Pharmacological properties of the Ca 2+ ‐release mechanism sensitive to NAADP in the sea urchin egg

The sea urchin egg homogenate is an ideal model to characterize Ca 2+ ‐release mechanisms because of its reliability and high signal‐to‐noise‐ratio. Apart from the InsP 3 ‐ and ryanodine‐sensitive Ca 2+ ‐release mechanisms, it has been recently demonstrated that this model is responsive to a third independent mechanism, that has the pyridine nucleotide, nicotinic acid adenine dinucleotide phosphate (NAADP), as an endogenous agonist. The sea urchin egg homogenate was used to characterize the pharmacological and biochemical characteristics of the novel Ca 2+ ‐releasing agent, NAADP, compared to inositol trisphosphate (InsP 3 ) and cyclic ADP ribose (cyclic ADPR), an endogenous activator of ryanodine receptors. NAADP‐induced Ca 2+ ‐release was blocked by L‐type Ca 2+ ‐channel blockers and by Bay K 8644, while InsP 3 ‐ and cyclic ADPR‐induced Ca 2+ ‐release were insensitive to these agents. L‐type Ca 2+ ‐channel blockers did not displace [ 32 P]‐NAADP binding, suggesting that their binding site was different. Moreover, stopped‐flow kinetic studies revealed that these agents blocked NAADP in a all‐or‐none fashion. Similarly, a number of K + ‐channel antagonists blocked NAADP‐induced Ca 2+ ‐release selectively over InsP 3 ‐ and cyclic ADPR‐induced Ca 2+ ‐release. Radioligand studies showed that these agents were not competitive antagonists. As has been shown for InsP 3 and ryanodine receptors, NAADP receptors were sensitive to calmodulin antagonists, suggesting that this protein could be a common regulatory feature of intracellular Ca 2+ ‐release mechanisms.
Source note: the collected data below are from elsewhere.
(* ===== verification/RateLimiter.v ===== *)
(** rate_limiter.hpp and security_layer.hpp: the sliding
    window over the requests of an address, and the ban that follows repeated
    failed logins. *)

From S2P Require Import Prelude PeerManager.
From stdpp Require Import options.
Local Open Scope Z_scope.

Record Config := mkConfig {
  max_requests_per_minute : Z; (* int *)
  max_failed_logins : Z; (* int *)
  ban_duration_seconds : Z (* int *)
}.
Definition default_config : Config := mkConfig 60 5 300.

Record RateLimiter := mkLimiter {
  cfg_ : Config;
  windows_ : gmap bytes (list Z);
  failures_ : gmap bytes Z;
  bans_ : gmap bytes Z
}.
Definition new_limiter (c : Config) : RateLimiter := mkLimiter c ∅ ∅ ∅.

(** The ban test; a ban that is over is dropped. *)
Definition check_ban (now : Z) (ip : bytes) (l : RateLimiter) : bool * RateLimiter :=
  match bans_ l !! ip with
  | None => (false, l)
  | Some until =>
      if now <? until then (true, l)
      else (false, mkLimiter (cfg_ l) (windows_ l) (failures_ l) (delete ip (bans_ l)))
  end.

(** The entries that are not older than 60 seconds. *)
Definition recent (now : Z) (entries : list Z) : list Z :=
  filter (fun t => now - seconds 60 <= t) entries.

Definition set_windows (w : gmap bytes (list Z)) (l : RateLimiter) : RateLimiter :=
  mkLimiter (cfg_ l) w (failures_ l) (bans_ l).

Definition allow (now : Z) (ip : bytes) (l : RateLimiter) : bool * RateLimiter :=
  let '(banned, l) := check_ban now ip l in
  if (banned : bool) then (false, l)
  else
    let entries := recent now (default [] (windows_ l !! ip)) in
    if max_requests_per_minute (cfg_ l) <=? sizeZ entries
    then (false, set_windows (<[ip := entries]> (windows_ l)) l)
    else (true, set_windows (<[ip := entries ++ [now]]> (windows_ l)) l).

Definition record_failure (now : Z) (ip : bytes) (l : RateLimiter) : RateLimiter :=
  let count := default 0 (failures_ l !! ip) + 1 in
  if max_failed_logins (cfg_ l) <=? count then
    mkLimiter (cfg_ l) (windows_ l) (delete ip (failures_ l))
      (<[ip := now + seconds (ban_duration_seconds (cfg_ l))]> (bans_ l))
  else mkLimiter (cfg_ l) (windows_ l) (<[ip := count]> (failures_ l)) (bans_ l).

Definition record_success (ip : bytes) (l : RateLimiter) : RateLimiter :=
  mkLimiter (cfg_ l) (windows_ l) (delete ip (failures_ l)) (bans_ l).

(** ** security_layer.hpp *)

(** The headers of a response; [set_header] is the HTTP library's. *)
Definition security_headers : list (bytes * bytes) := [
  (str "X-Content-Type-Options", str "nosniff");
  (str "X-Frame-Options", str "DENY");
  (str "X-XSS-Protection", str "1; mode=block");
  (str "Referrer-Policy", str "no-referrer");
  (str "Permissions-Policy", str "geolocation=(), microphone=(), camera=()");
  (str "Content-Security-Policy", str "default-src 'self'; " ++ str "script-src 'self' 'unsafe-inline'; "
     ++ str "style-src 'self' 'unsafe-inline'; " ++ str "img-src 'self' data:; " ++ str "connect-src 'self'");
  (str "Strict-Transport-Security", str "max-age=31536000")].
Definition apply_security_headers {R} (set_header : bytes -> bytes -> R -> R) (res : R) : R :=
  foldl (fun res h => set_header h.1 h.2 res) res security_headers.

Definition is_safe_string (max_len : Z) (s : bytes) : bool :=
  negb (bool_decide (s = []) || (max_len <? sizeZ s)) &&
  forallb (fun c =>
    negb (bool_decide (c = Byte.x00) || bool_decide (c = Byte.x0a) || bool_decide (c = Byte.x0d)) &&
    negb (byteZ c <? 32)) s.

Definition is_safe_amount (max amount : Z) : bool := (0 <? amount) && (amount <=? max).

(** ** Sequences of calls *)

Inductive LimiterCall := Allow (ip : bytes) | Failure (ip : bytes) | Success (ip : bytes).
#[global] Instance LimiterCall_eq_dec : EqDecision LimiterCall.
Proof. solve_decision. Defined.

Definition limiter_call (now : Z) (c : LimiterCall) (l : RateLimiter) : RateLimiter :=
  match c with
  | Allow ip => (allow now ip l).2
  | Failure ip => record_failure now ip l
  | Success ip => record_success ip l
  end.
Definition limiter_calls (calls : list (Z * LimiterCall)) (l : RateLimiter) : RateLimiter :=
  foldl (fun l call => limiter_call call.1 call.2 l) l calls.

(** The times at which the calls let a request of [ip] through. *)
Fixpoint allowed_at (ip : bytes) (calls : list (Z * LimiterCall)) (l : RateLimiter) : list Z :=
  match calls with
  | [] => []
  | (now, c) :: calls =>
      (match c with
       | Allow ip' => if (allow now ip' l).1 && bool_decide (ip' = ip) then [now] else []
       | _ => []
       end) ++ allowed_at ip calls (limiter_call now c l)
  end.
(* ===== verification/P2PServer.v ===== *)
(** p2p_server.hpp: [P2PServer], which accepts and opens the connections that
    fill the peer table: the limit on connection attempts, the outbound gate
    and the promotion of discovered endpoints.

    Network operations run without the server's locks, so what other threads do
    to the server meanwhile is part of their environment. [start], [stop] and
    the accept thread, section by section, are in P2PThreads.v. *)

From S2P Require Import Prelude Serialization Crypto Transaction P2PWire P2PStream PeerManager.
From stdpp Require Import options.
Local Open Scope Z_scope.

Definition MAX_CONNECTION_ATTEMPTS_PER_IP : Z := 8.
Definition MAX_TRACKED_CONNECTION_IPS : Z := 1024.
Definition CONNECTION_ATTEMPT_WINDOW : Z := seconds 10.
Definition DISCOVERY_RETRY_COOLDOWN : Z := seconds 30.
Definition MAX_DISCOVERY_RETRY_STATE : Z := 256.
Definition MAX_DISCOVERY_ATTEMPTS_PER_RUN : Z := 4.

(** ** State *)

Record ConnectionAttemptState := mkAttempt { window_start : Z; attempts : Z (* size_t *) }.

Record P2PServer := mkServer {
  listening_ : bool; (* listener_ has a socket *)
  server_peers_ : P2PPeerManager;
  listen_address_ : bytes;
  listen_port_ : Z;
  connection_attempts_ : gmap bytes ConnectionAttemptState;
  discovery_attempts_ : gmap bytes Z;
  local_hello_ : P2PHello.t;
  server_running_ : bool
}.
Definition new_server : P2PServer :=
  mkServer false new_manager [] 0 ∅ ∅ (P2PHello.mk 0 0 0 0 []) false.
The presence of K + was not essential for NAADP‐induced Ca 2+ ‐release, since substitution of K + with other monovalent cations in the experimental media did not significantly alter Ca 2+ release by NAADP. On the contrary, cyclic ADPR and InsP 3 ‐sensitive mechanisms were affected profoundly, although to a different extent depending on the monovalent cation which substituted for K + . Similarly, modifications of the pH in the experimental media from 7.2 to 6.7 or 8.0 only slightly affected NAADP‐induced Ca 2+ ‐release. While the alkaline condition permitted InsP 3 and cyclic ADPR‐induced Ca 2+ ‐release, the acidic condition completely hampered both Ca 2+ ‐release mechanisms. The present results characterize pharmacologically and biochemically the novel Ca 2+ ‐release mechanism sensitive to NAADP. Such characterization will help future research aimed at understanding the role of NAADP in mammalian systems.